Eliminate Node from Tail of Linked List

Q: What is the two-pointer technique for removing the nth node from the end of a linked list?

Place two pointers at the head. Advance the first pointer n+1 steps ahead to create a gap. Then move both pointers forward one step at a time. When the first pointer reaches null, the second pointer sits exactly one node before the target. Rewire second.next to skip the target node. This runs in O(n) time with O(1) space in a single pass.

Q: Why do we use a dummy node in this problem?

A dummy node placed before the head simplifies the edge case where the head itself needs to be removed. Without it, removing the first node requires separate logic because there is no preceding node to rewire. The dummy guarantees that every node, including the head, has a predecessor, so the removal logic stays uniform.

Q: What is the time complexity of removing the nth node from the end?

O(n) where n is the number of nodes in the list. The first pointer traverses the entire list once. The second pointer traverses most of the list. Each node is visited at most once, making this a single-pass algorithm.

Q: What is the space complexity of the two-pointer approach?

O(1) because only a constant number of pointer variables are used regardless of the list size. The dummy node is a single extra allocation and does not scale with input. No arrays, hash maps, or recursive call stack frames are needed.
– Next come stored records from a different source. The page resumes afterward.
(* ===== verification/EosProps.v ===== *)
(** * Properties of the idempotent and transactional producer

    Everything that happens to the producer is an input; the properties are about
    all sequences of inputs, or about the ones named. *)

From stdpp Require Import gmap strings.
From S2P Require Import Prelude Producer EosState Eos Txn.

(** ** Inputs *)

Inductive input : Type :=
  | IInitTransactions (q : nat) (terminating : bool)
  | IAckInit (q : nat)
  | IBegin (q : nat)
  | IAddPartition (p : nat)
  | IRegister (n : net)
  | IAddPartitionsResponse (err : Z) (parts : list (option nat * Z)) (parse_err : Z) (n : net)
  | IBeginCommit (q : nat)
  | ICommit (q : nat) (n : net)
  | ICommitAck (q : nat)
  | IBeginAbort (q : nat)
  | IAbort (q : nat) (n : net)
  | IAbortAck (q : nat)
  | IEndTxnResponse (err : Z) (commit : bool) (q : nat) (retry : bool) (n : net)
  | IPidTimer (n : net)
  | IInitProducerIdResponse (err : Z) (pid : rd_kafka_pid) (n : net)
  | ICoordTimer (n : net)
  | IFindCoordinatorResponse (err NodeId : Z) (rkb : option nat) (n : net)
  | ICoordMonitor (is_up : bool) (n : net)
  | IInflightAdd
  | IInflightSub
  | IDrainReset
  | IDrainEpochBump (err : Z)
  | IFatal (err : Z)
  | ISetFatal (err : Z)
  | IApiStart (name : string) (flags : Z) (q : nat)
  | IApiFinish (flags : Z) (error : option api_error)
  | IApiTimer
  | IDeliveryFailed
  | ITerm.

(** Partitions are ordered by their identity.  [IFatal] is a fatal error by
    [rd_kafka_idemp_set_fatal_error], [ISetFatal] one by [rd_kafka_set_fatal_error], which
    leaves the transaction state alone: the writer of a batch that cannot be made again
    and [rd_kafka_test_fatal_error] raise it. *)
Definition eos_step (rk : rd_kafka) (i : input) : option rd_kafka :=
  match i with
  | IInitTransactions q t => rd_kafka_txn_op_init_transactions rk q t
  | IAckInit q => rd_kafka_txn_op_ack_init_transactions rk q
  | IBegin q => rd_kafka_txn_op_begin_transaction rk q
  | IAddPartition p => Some (rd_kafka_txn_add_partition Nat.leb rk p)
  | IRegister n => Some (rd_kafka_txn_register_partitions (set_txn_register_parts_tmr rk false) n)
  | IAddPartitionsResponse err parts perr n =>
      rd_kafka_txn_handle_AddPartitionsToTxn Nat.leb rk err parts perr n
  | IBeginCommit q => rd_kafka_txn_op_begin_commit rk q
  | ICommit q n => rd_kafka_txn_op_commit_transaction rk q n
  | ICommitAck q => rd_kafka_txn_op_commit_transaction_ack rk q
  | IBeginAbort q => rd_kafka_txn_op_begin_abort rk q
  | IAbort q n => rd_kafka_txn_op_abort_transaction rk q n
  | IAbortAck q => rd_kafka_txn_op_abort_transaction_ack rk q
  | IEndTxnResponse err c q r n => rd_kafka_txn_handle_EndTxn rk err c q r n
  | IPidTimer n => rd_kafka_idemp_pid_timer_cb (set_pid_tmr rk false) n
  | IInitProducerIdResponse err pid n => rd_kafka_handle_InitProducerId rk err pid n
  | ICoordTimer n => rd_kafka_txn_coord_timer_cb (set_txn_coord_tmr rk false) n
  | IFindCoordinatorResponse err id rkb n => rd_kafka_txn_handle_FindCoordinator rk err id rkb n
  | ICoordMonitor up n => rd_kafka_txn_coord_monitor_cb rk up n
  | IInflightAdd => Some (rd_kafka_idemp_inflight_toppar_add rk)
  | IInflightSub => rd_kafka_idemp_inflight_toppar_sub rk
  | IDrainReset => rd_kafka_idemp_drain_reset rk
  | IDrainEpochBump err => rd_kafka_idemp_drain_epoch_bump rk err
  | IFatal err => rd_kafka_idemp_set_fatal_error rk err
  | ISetFatal err => Some (rd_kafka_set_fatal_error0 rk err)
  | IApiStart name flags q => let* (rk, _) := curr_api_req_start rk name flags q in Some rk
  | IApiFinish flags error => Some (curr_api_req_finish rk flags error)
  | IApiTimer => curr_api_timer_fires rk
  | IDeliveryFailed => Some (set_txn_dr_fails rk (txn_dr_fails rk + 1))
  | ITerm => rd_kafka_idemp_term rk
  end.

Fixpoint eos_run (rk : rd_kafka) (is_ : list input) : option rd_kafka :=
  match is_ with
  | [] => Some rk
  | i :: is_ => let* rk := eos_step rk i in eos_run rk is_
  end.

(** Errors that are raised are errors. *)
Definition input_ok (i : input) : Prop :=
  match i with IFatal err | ISetFatal err => err <> 0 | _ => True end.

(** No fatal error passes the transaction state by. *)
Definition not_set_fatal (i : input) : bool := match i with ISetFatal _ => false | _ => true end.

(** ** What always holds *)

Section Invariant.
(** All fatal errors go by the transaction state. *)
Context (D : bool).

Record eos_inv (rk : rd_kafka) : Prop := {
  inv_pid : idemp_state rk = IDEMP_ASSIGNED -> rd_kafka_pid_valid (eos_pid rk) = true;
  inv_enq : txn_may_enq rk = if decide (txn_state rk = TXN_IN_TRANSACTION) then 1 else 0;
  inv_idemp_fatal : idemp_state rk = IDEMP_FATAL_ERROR -> rk_fatal_err rk <> 0;
  inv_txn_fatal : txn_state rk = TXN_FATAL_ERROR -> rk_fatal_err rk <> 0;
  inv_fatal_txn : D = true -> rk_transactional rk = true -> rk_fatal_err rk <> 0 ->
                  txn_state rk = TXN_FATAL_ERROR }.

(** What a change may not do, beside keeping the invariant. *)
Record eos_keeps (rk rk' : rd_kafka) : Prop := {
  kp_inv : eos_inv rk -> eos_inv rk';
  kp_txn : rk_transactional rk' = rk_transactional rk;
  kp_fatal : rk_fatal_err rk <> 0 -> rk_fatal_err rk' = rk_fatal_err rk;
  kp_idemp : rk_fatal_err rk <> 0 -> idemp_state rk <> IDEMP_ASSIGNED ->
             idemp_state rk' <> IDEMP_ASSIGNED;
  kp_txn_state : txn_state rk = TXN_FATAL_ERROR -> txn_state rk' = TXN_FATAL_ERROR }.

#[local] Instance eos_keeps_preorder : PreOrder eos_keeps.
Proof.
  split; [intros rk; split; auto |].
  intros a b c [A1 A2 A3 A4 A5] [B1 B2 B3 B4 B5]. split; auto.
  - congruence.
  - intros H. rewrite (B3 ltac:(rewrite (A3 H); exact H)). auto.
  - intros H H'. apply B4; [now rewrite (A3 H) | auto].
Qed.

(** The fields all this is about. *)
Definition eos_core (rk : rd_kafka) :=
  (rk_transactional rk, rk_fatal_err rk, idemp_state rk, eos_pid rk, txn_may_enq rk, txn_state rk).

Lemma core_keeps rk rk' : eos_core rk' = eos_core rk -> eos_keeps rk rk'.
Proof.
  unfold eos_core. intros [= E1 E2 E3 E4 E5 E6].
  split; rewrite ?E1, ?E2, ?E3, ?E6; auto.
  intros [H1 H2 H3 H4 H5]. split; rewrite ?E1, ?E2, ?E3, ?E4, ?E5, ?E6; auto.
Qed.

Lemma keeps_core rk rk1 rk' : eos_keeps rk rk1 -> eos_core rk' = eos_core rk1 -> eos_keeps rk rk'.
Proof. intros H E. transitivity rk1; [done | now apply core_keeps]. Qed.

Lemma core_keeps_l rk rk1 rk' : eos_core rk1 = eos_core rk -> eos_keeps rk1 rk' -> eos_keeps rk rk'.
Proof. intros E H. transitivity rk1; [now apply core_keeps | done]. Qed.

Lemma reply_core rk q e : eos_core (rd_kafka_txn_curr_api_reply_error rk q e) = eos_core rk.
Proof. now destruct q. Qed.

Lemma reply_core' rk q a e : eos_core (rd_kafka_txn_curr_api_reply rk q a e) = eos_core rk.
Proof. apply reply_core. Qed.

(** [rd_assert] and the [option] of the models, in hypotheses. *)
Ltac step_in H :=
  match type of H with
  | Some _ = Some _ => injection H as H
  | None = Some _ => discriminate H
  | context [rd_assert ?b] => destruct b eqn:?; cbn [rd_assert] in H
  | context [match ?x with _ => _ end] => destruct x eqn:?
  end.
Ltac steps_in H := repeat step_in H.

Lemma txn_set_state_keeps rk s rk' :
  rd_kafka_txn_set_state rk s = Some rk' -> (s = TXN_FATAL_ERROR -> rk_fatal_err rk <> 0) ->
  eos_keeps rk rk'.
Proof.
  unfold rd_kafka_txn_set_state. intros H Hs.
  destruct (bool_decide_reflect (txn_state rk = s)) as [E | E]; [now injection H as <- |].
  destruct (rd_kafka_txn_state_transition_is_valid (txn_state rk) s) as [valid ignore] eqn:V.
  destruct valid; [| done]. cbn in H. destruct ignore; [now injection H as <- |].
  injection H as <-.
  assert (Hf : txn_state rk <> TXN_FATAL_ERROR).
  { intros Ef. rewrite Ef in V, E. destruct s; vm_compute in V; congruence. }
  destruct (bool_decide_reflect (txn_state rk = TXN_IN_TRANSACTION)) as [E1 | E1];
    [| destruct (bool_decide_reflect (s = TXN_IN_TRANSACTION)) as [E2 | E2]];
    (split; cbn; auto; [| congruence];
     intros [H1 H2 H3 H4 H5]; split; cbn; auto;
     [| intros HD T F; destruct (Hf (H5 HD T F))]).
  - rewrite decide_False; [done |]. congruence.
  - now rewrite decide_True.
  - rewrite decide_False by done. now rewrite decide_False in H2.
Qed.

Lemma idemp_enter_keeps rk s rk' :
  idemp_enter_state rk s = Some rk' -> idemp_state rk <> s ->
  (s = IDEMP_FATAL_ERROR -> rk_fatal_err rk <> 0) ->
  (s = IDEMP_ASSIGNED -> rd_kafka_pid_valid (eos_pid rk) = true /\ rk_fatal_err rk = 0) ->
  eos_keeps rk rk'.
Proof.
  unfold idemp_enter_state. intros H Hne Hf Ha.
  assert (Hk : eos_keeps rk (set_idemp_state rk s)).
  { split; cbn; auto.
    - intros [H1 H2 H3 H4 H5]. split; cbn; auto. intros E. now apply Ha.
    - intros Hfat _ E. destruct (Ha E). contradiction. }
  destruct (rk_transactional rk) eqn:T; cbn in H; rewrite ?T in H; [| now injection H as <-].
  etransitivity; [exact Hk |]. set (rk1 := set_idemp_state rk s) in *.
  assert (Hf1 : s = IDEMP_FATAL_ERROR -> rk_fatal_err rk1 <> 0) by exact Hf.
  unfold rd_kafka_txn_idemp_state_change in H.
  assert (G : forall st rk2, rd_kafka_txn_set_state rk1 st = Some rk2 ->
    (st = TXN_FATAL_ERROR -> s = IDEMP_FATAL_ERROR) -> eos_keeps rk1 rk2)
    by (intros; eapply txn_set_state_keeps; eauto).
  destruct s; try (cbn in H; injection H as <-; reflexivity);
    destruct (txn_state rk1) eqn:Et; try (cbn in H; injection H as <-; reflexivity);
    match type of H with
    | context [rd_kafka_txn_set_state rk1 ?st] =>
        destruct (rd_kafka_txn_set_state rk1 st) as [rk2 |] eqn:E2; [| discriminate H];
        specialize (G st rk2 E2 ltac:(done))
    end;
    cbn [andb] in H; destruct (txn_init_rkq rk2) eqn:Q; cbn in H; injection H as <-;
    (eapply keeps_core; [exact G | reflexivity]).
Qed.

Lemma idemp_set_state_keeps rk s rk' :
  rd_kafka_idemp_set_state rk s = Some rk' ->
  (s = IDEMP_FATAL_ERROR -> rk_fatal_err rk <> 0) ->
  (s = IDEMP_ASSIGNED -> rd_kafka_pid_valid (eos_pid rk) = true) ->
  eos_keeps rk rk'.
Proof.
  unfold rd_kafka_idemp_set_state, rd_kafka_fatal_error_code. intros H Hf Ha.
  destruct (bool_decide_reflect (idemp_state rk = s)) as [E | E]; [now injection H as <- |].
  destruct (Z.eqb_spec (rk_fatal_err rk) 0) as [F | F]; cbn [negb andb] in H.
  - eapply idemp_enter_keeps; eauto.
  - destruct (bool_decide_reflect (s ∉ [IDEMP_FATAL_ERROR; IDEMP_TERM; IDEMP_DRAIN_RESET;
                                       IDEMP_DRAIN_BUMP])) as [Hd | Hd].
    + destruct (bool_decide_reflect (idemp_state rk = IDEMP_FATAL_ERROR)) as [E' | E'];
        [now injection H as <- |].
      eapply idemp_enter_keeps; eauto. done.
    + eapply idemp_enter_keeps; eauto. intros ->. destruct Hd. apply (bool_decide_unpack _). now vm_compute.
Qed.

Lemma set_fatal_error0_fatal rk err :
  err <> 0 -> rk_fatal_err (rd_kafka_set_fatal_error0 rk err) <> 0.
Proof.
  intros He. unfold rd_kafka_set_fatal_error0. cbn.
  destruct (Z.eqb_spec (rk_fatal_err rk) 0); cbn; [exact He | done].
Qed.

Lemma set_fatal_error0_core rk err :
  exists f, eos_core (rd_kafka_set_fatal_error0 rk err) = eos_core (set_rk_fatal_err rk f) /\
    (rk_fatal_err rk <> 0 -> f = rk_fatal_err rk).
Proof.
  unfold rd_kafka_set_fatal_error0. cbn.
  destruct (Z.eqb_spec (rk_fatal_err rk) 0) as [E | E]; [exists err | exists (rk_fatal_err rk)];
    (split; [reflexivity | congruence]).
Qed.
(* ===== verification/TxnProps.v ===== *)
(** * What transactions do

    The course of a transaction that is committed, of one that is aborted because the
    producer id's epoch has to be bumped, of the drain before a bump, and the orders
    of events in which an assertion of the code fails. *)

From stdpp Require Import gmap strings sorting.
From S2P Require Import Prelude Producer EosState Eos Txn EosProps.

(** ** Draining *)

Definition int32_max : Z := 2 ^ 31 - 1.

(** What the drain of a producer without transactions leaves at each point: with
    requests in flight the id is withheld, then its epoch is bumped. *)
Definition drain_bump_spec (rk rk' : rd_kafka) (subs : Z) : Prop :=
  rk_fatal_err rk' = 0 /\
  if subs <? inflight_toppar_cnt rk then
    idemp_state rk' = IDEMP_DRAIN_BUMP /\ eos_pid rk' = eos_pid rk /\
    inflight_toppar_cnt rk' = inflight_toppar_cnt rk - subs /\
    rk_out rk' = rk_out rk /\
    rd_kafka_idemp_get_pid0 rk' = rd_kafka_pid_reset
  else
    idemp_state rk' = IDEMP_ASSIGNED /\ inflight_toppar_cnt rk' = 0 /\
    rd_kafka_idemp_get_pid0 rk' = rd_kafka_pid_bump (eos_pid rk) /\
    rk_out rk' = rk_out rk ++ [EvWakeup].

Lemma idemp_set_state_plain rk s :
  rk_transactional rk = false -> rk_fatal_err rk = 0 ->
  rd_kafka_idemp_set_state rk s = Some (if bool_decide (idemp_state rk = s) then rk
                                        else set_idemp_state rk s).
Proof.
  intros T F. unfold rd_kafka_idemp_set_state, rd_kafka_fatal_error_code, idemp_enter_state.
  rewrite F. cbn. rewrite T. now case_bool_decide.
Qed.

(** The last request in flight ends the drain. *)
Lemma drain_done_bump rk :
  rk_transactional rk = false -> rk_fatal_err rk = 0 -> idemp_state rk = IDEMP_DRAIN_BUMP ->
  rd_kafka_pid_valid (eos_pid rk) = true ->
  rd_kafka_idemp_drain_done rk =
    Some (emit (set_idemp_state (set_eos_pid rk (rd_kafka_pid_bump (eos_pid rk))) IDEMP_ASSIGNED)
            EvWakeup).
Proof.
  intros T F S V. unfold rd_kafka_idemp_drain_done. rewrite S, V, T. cbn [bool_decide].
  rewrite bool_decide_false, bool_decide_true by done. cbn [andb].
  rewrite idemp_set_state_plain by done. cbn. now rewrite S.
Qed.

Lemma inflight_subs subs : forall rk,
  rk_transactional rk = false -> rk_fatal_err rk = 0 -> idemp_state rk = IDEMP_DRAIN_BUMP ->
  rd_kafka_pid_valid (eos_pid rk) = true ->
  Z.of_nat subs <= inflight_toppar_cnt rk <= int32_max -> 0 < inflight_toppar_cnt rk ->
  exists rk', eos_run rk (replicate subs IInflightSub) = Some rk' /\
    drain_bump_spec rk rk' (Z.of_nat subs).
Proof.
  unfold int32_max. induction subs as [| subs IH]; intros rk T F S V B P.
  - exists rk. split; [done |]. split; [done |].
    ztest.
    split_and!; try done; [lia |]. unfold rd_kafka_idemp_get_pid0. now rewrite S.
  - cbn [replicate eos_run eos_step]. unfold rd_kafka_idemp_inflight_toppar_sub.
    rewrite (swrap_small 32 (inflight_toppar_cnt rk - 1)) by (unfold in_i; lia).
    destruct (Z.eqb_spec (inflight_toppar_cnt rk - 1) 0) as [E | E].
    + assert (subs = 0%nat) as -> by lia. rewrite drain_done_bump by done.
      eexists. split; [reflexivity |]. split; [done |].
      ztest.
      split_and!; try reflexivity. exact E.
    + ztest. cbn [rd_assert].
      destruct (IH (set_inflight_toppar_cnt rk (inflight_toppar_cnt rk - 1)))
        as (rk' & R & F' & D); cbn; try done; try lia.
      exists rk'. split; [exact R |]. split; [exact F' |]. cbn in D.
      destruct (Z.ltb_spec (Z.of_nat subs) (inflight_toppar_cnt rk - 1)); ztest; [| exact D]. destruct D as (D1 & D2 & D3 & D4 & D5).
      split_and!; try done; lia.
Qed.

(** C31. An idempotent producer that has to bump its epoch drains first: with [k]
    partitions in flight, until the [k]th of them is done the producer id is withheld
    from new requests and unchanged; the [k]th takes it back into use with the next
    epoch and wakes the brokers up.  With nothing in flight that happens at once. *)
Theorem drain_epoch_bump_drains (rk : rd_kafka) (err : Z) (subs : nat)
  (Hplain : rk_transactional rk = false) (Hfatal : rk_fatal_err rk = 0)
  (Hassigned : idemp_state rk = IDEMP_ASSIGNED) (Hpid : rd_kafka_pid_valid (eos_pid rk) = true)
  (Hcnt : 0 <= inflight_toppar_cnt rk <= int32_max)
  (Hsubs : Z.of_nat subs <= inflight_toppar_cnt rk) :
  exists rk', eos_run rk (IDrainEpochBump err :: replicate subs IInflightSub) = Some rk' /\
    drain_bump_spec rk rk' (Z.of_nat subs).
Proof.
  cbn [eos_run eos_step]. unfold rd_kafka_idemp_drain_epoch_bump.
  rewrite idemp_set_state_plain by done. rewrite Hassigned.
  change (bool_decide (IDEMP_ASSIGNED = IDEMP_DRAIN_BUMP)) with false. cbn -[replicate eos_run].
  rewrite Hplain. unfold rd_kafka_idemp_check_drain_done. cbn [inflight_toppar_cnt set_idemp_state].
  destruct (Z.eqb_spec (inflight_toppar_cnt rk) 0) as [E | E].
  - assert (subs = 0%nat) as -> by lia. rewrite drain_done_bump by done.
    eexists. split; [reflexivity |]. split; [done |]. rewrite E.
    change (Z.of_nat 0 <? 0) with false. cbn iota. split_and!; try reflexivity. exact E.
  - destruct (inflight_subs subs (set_idemp_state rk IDEMP_DRAIN_BUMP)) as (rk' & R & D);
      try done; [cbn; lia.. |].
    exists rk'. split; [exact R | exact D].
Qed.

Lemma drain_epoch_bump_drains_witness :
  let rk := set_inflight_toppar_cnt (set_eos_pid (set_idemp_state (default eos_init
    (rd_kafka_idemp_init false)) IDEMP_ASSIGNED) (mk_pid 7 32767)) 2 in
  exists rk', eos_run rk (IDrainEpochBump 45 :: replicate 2 IInflightSub) = Some rk' /\
    drain_bump_spec rk rk' 2.
Proof.
  intros rk. apply (drain_epoch_bump_drains rk 45 2); try (vm_compute; reflexivity);
    vm_compute; (split; discriminate) || discriminate.
Defined.

(** ** The flags of a partition *)

Lemma land_ldiff_comm f a b : Z.land (Z.ldiff f a) b = Z.ldiff (Z.land f b) a.
Proof. apply Z.bits_inj. intros i. rewrite Z.land_spec, !Z.ldiff_spec, Z.land_spec. btauto. Qed.

Lemma flags_pend f : Z.land f TXN_FLAGS = 0 ->
  Z.land (Z.lor f RD_KAFKA_TOPPAR_F_PEND_TXN) TXN_FLAGS = RD_KAFKA_TOPPAR_F_PEND_TXN.
Proof. intros E. now rewrite Z.land_lor_distr_l, E. Qed.

Lemma flags_registered f : Z.land f TXN_FLAGS = RD_KAFKA_TOPPAR_F_PEND_TXN ->
  Z.land (Z.lor (Z.ldiff f RD_KAFKA_TOPPAR_F_PEND_TXN) RD_KAFKA_TOPPAR_F_IN_TXN) TXN_FLAGS
    = RD_KAFKA_TOPPAR_F_IN_TXN.
Proof. intros E. now rewrite Z.land_lor_distr_l, land_ldiff_comm, E. Qed.

Lemma flags_cleared f : Z.land f TXN_FLAGS = RD_KAFKA_TOPPAR_F_IN_TXN ->
  Z.land (Z.ldiff f RD_KAFKA_TOPPAR_F_IN_TXN) TXN_FLAGS = 0.
Proof. intros E. now rewrite land_ldiff_comm, E. Qed.

Lemma clear_flag_lookup f ps p : forall m,
  NoDup ps ->
  default 0 (clear_flag f m ps !! p) =
    if decide (p ∈ ps) then Z.ldiff (default 0 (m !! p)) f else default 0 (m !! p).
Proof.
  induction ps as [| x ps IH]; intros m Hnd.
  { now rewrite decide_False by apply not_elem_of_nil. }
  apply list.NoDup_cons in Hnd as [Hx Hnd].
  change (clear_flag f m (x :: ps)) with (clear_flag f (<[x := Z.ldiff (default 0 (m !! x)) f]> m) ps).
  rewrite IH by done.
  destruct (decide (p = x)) as [-> | Hne].
  - rewrite decide_False, decide_True by (done || now left). now rewrite lookup_insert_eq.
  - rewrite lookup_insert_ne by done. destruct (decide (p ∈ ps)).
    + now rewrite decide_True by (now right).
    + rewrite decide_False; [done |]. intros [? | ?]%elem_of_cons; contradiction.
Qed.

Lemma insert_rktp_perm le p l : insert_rktp le p l ≡ₚ p :: l.
Proof.
  induction l as [| x l IH]; cbn; [done |]. destruct (negb _); [done |].
  rewrite IH. apply Permutation_swap.
Qed.

(** ** The partitions of a transaction, one phase at a time *)

Definition set_parts (rk : rd_kafka) (flags : gmap nat Z) (pending : list nat) (tmr : bool) :=
  set_txn_register_parts_tmr (set_txn_pending_rktps (set_rktp_flags rk flags) pending) tmr.

Lemma add_partitions_run ps : forall rk,
  NoDup ps -> (forall p, p ∈ ps -> Z.land (toppar_flags rk p) TXN_FLAGS = 0) ->
  exists flags pending tmr,
    eos_run rk (map IAddPartition ps) = Some (set_parts rk flags pending tmr) /\
    pending ≡ₚ ps ++ txn_pending_rktps rk /\
    forall p, default 0 (flags !! p) =
      if decide (p ∈ ps) then Z.lor (toppar_flags rk p) RD_KAFKA_TOPPAR_F_PEND_TXN
      else toppar_flags rk p.
Proof.
  induction ps as [| x ps IH]; intros rk Hnd Hf.
  - exists (rktp_flags rk), (txn_pending_rktps rk), (txn_register_parts_tmr rk).
    split_and!; [now destruct rk | done | intros p; now rewrite decide_False by apply not_elem_of_nil].
  - apply list.NoDup_cons in Hnd as [Hx Hnd]. cbn [map eos_run eos_step].
    assert (E : exists b, rd_kafka_txn_add_partition Nat.leb rk x =
      set_parts rk (<[x := Z.lor (toppar_flags rk x) RD_KAFKA_TOPPAR_F_PEND_TXN]> (rktp_flags rk))
        (insert_rktp Nat.leb x (txn_pending_rktps rk)) b).
    { unfold rd_kafka_txn_add_partition. rewrite (Hf x) by now left. cbn [Z.eqb negb].
      unfold set_toppar_flags. cbn [txn_pending_rktps set_rktp_flags].
      destruct (txn_pending_rktps rk); [exists true | exists (txn_register_parts_tmr rk)];
        reflexivity. }
    destruct E as [b ->]. set (rk1 := set_parts _ _ _ _).
    assert (Hl : forall p, toppar_flags rk1 p = if decide (p = x)
      then Z.lor (toppar_flags rk x) RD_KAFKA_TOPPAR_F_PEND_TXN else toppar_flags rk p).
    { intros p. unfold toppar_flags at 1. cbn. destruct (decide (p = x)) as [-> | Hne];
        [now rewrite lookup_insert_eq | now rewrite lookup_insert_ne]. }
    destruct (IH rk1 Hnd) as (flags & pending & tmr & R & P & F).
    { intros p Hp. rewrite Hl, decide_False by (intros ->; contradiction). apply Hf. now right. }
    exists flags, pending, tmr. split_and!; [exact R | |].
    + rewrite P. cbn. rewrite insert_rktp_perm. now rewrite Permutation_middle.
    + intros p. rewrite F, !Hl. destruct (decide (p = x)) as [-> | Hne].
      * now rewrite decide_False, decide_True by (done || now left).
      * destruct (decide (p ∈ ps)); [now rewrite decide_True by now right |].
        rewrite decide_False; [done |]. intros [? | ?]%elem_of_cons; contradiction.
Qed.

Lemma concat_sorted_nil le dst : rktps_concat_sorted le dst [] = dst.
Proof. now destruct dst. Qed.

(** The network answers. *)
Record net_good (n : net) : Prop := {
  ng_up : net_is_up n = true;
  ng_req : net_request_err n = 0 }.
Lemma avl_refines_sorted_list_witness :
  let ops := map OpInsert [5; 2; 8; 1; 9; 3; 7] ++ [OpRemove 5; OpFind 8; OpInsert 2; OpFind 5] in
  exists t, avl_run RD_CMP rd_avl_init ops = Some (mk_avl t, snd (elms_run RD_CMP [] ops)) /\
    inorder t = [1; 2; 3; 7; 8; 9] /\
    snd (elms_run RD_CMP [] ops) = replicate 8 None ++ [Some 8; Some 2; None].
Proof.
  intros ops. destruct (avl_refines_sorted_list RD_CMP ops _) as (t & E & It & _).
  exists t. split; [exact E |]. split; [rewrite It; vm_compute; reflexivity | vm_compute; reflexivity].
Defined.

(** The depth of a tree of [n] elements is at most one more than twice the
    logarithm of [n + 1], and the depths of the subtrees of a node differ by at most
    two: a new node's height is left at 0, like that of no node at all, so that the
    difference of one that the code keeps between the heights it stores (its
    [RD_DELTA_MAX]) lets the depths differ by two. *)
Lemma avl_depth_bound {A} (cmp : A -> A -> Z) (ops : list (avl_op (A:=A)))
  (t : rd_avl_node A) (results : list (option A)) (Hcmp : Comparator cmp)
  (Hrun : avl_run cmp rd_avl_init ops = Some (mk_avl t, results)) :
  2 ^ (depth t - 1) <= (zlen (inorder t) + 1) ^ 2 /\ spread 2 t.
Proof.
  destruct (avl_run_refines cmp ops RAN_NULL) as (t' & E & At & _); [exact I | constructor |].
  assert (t' = t) as -> by (unfold rd_avl_init in Hrun; congruence).
  split; [| now apply avl_spread]. pose proof (avl_size t At) as Hs. pose proof (depth_height t At).
  pose proof (avl_height t At). rewrite Z.pow_2_r.
  pose proof (Z.pow_le_mono_r 2 (depth t - 1) (RD_AVL_NODE_HEIGHT t)). lia.
Qed.

(** Three insertions make a chain. *)
Lemma avl_depth_bound_witness :
  let t := RAN RAN_NULL 1 2 (RAN RAN_NULL 2 1 (RAN RAN_NULL 3 0 RAN_NULL)) in
  2 ^ (depth t - 1) <= (zlen (inorder t) + 1) ^ 2 /\ spread 2 t /\ ~ spread 1 t.
Proof.
  intros t.
  destruct (avl_depth_bound RD_CMP (map OpInsert [1; 2; 3]) t [None; None; None] _) as [D S];
    [vm_compute; reflexivity |].
  split; [exact D |]. split; [exact S |]. vm_compute. intros (_ & _ & H & _). now apply H.
Defined.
Q: Can this problem be solved in two passes instead of one?

Yes. In the first pass, count the total number of nodes. Then compute the position from the front (length - n) and traverse to that position in the second pass. This still runs in O(n) time and O(1) space, but the two-pointer approach is preferred in interviews because it demonstrates a single-pass solution, which interviewers at Meta and Google specifically ask about.

Q: What happens when n equals the length of the list?

When n equals the list length, you need to remove the head node. The first pointer advances n+1 steps and becomes null before the traversal loop starts. The second pointer stays at the dummy, and second.next = second.next.next correctly skips the head. This is exactly the edge case the dummy node handles.

Q: Why do we advance the first pointer n+1 steps instead of n steps?

We need the second pointer to land one node before the target so it can rewire the next pointer. Advancing the first pointer n+1 steps (from the dummy) ensures that when the first pointer reaches null, the second pointer is positioned at the node immediately preceding the one to be removed.

Q: What are common mistakes when solving this problem?

The most frequent mistakes are: forgetting the dummy node and writing special-case code for head removal, advancing the first pointer by n steps instead of n+1 (which lands the second pointer on the target instead of before it), and not returning dummy.next (returning head instead, which breaks when the head was removed).

Q: How does this problem relate to other linked list problems?

This problem is a direct application of the two-pointer gap technique, which also appears in finding the middle of a linked list (slow/fast pointers), detecting cycles (Floyd's algorithm), and finding the kth element from the end. The dummy node pattern transfers to problems like merging sorted lists and partitioning linked lists.

Q: How often does this problem appear in coding interviews?

This is one of the most frequently asked linked list problems in 2026, appearing regularly at Meta, Google, Adobe, Oracle, Microsoft, and Amazon. It tests pointer manipulation, edge case handling, and the ability to solve problems in a single pass, making it a staple warm-up or mid-interview question.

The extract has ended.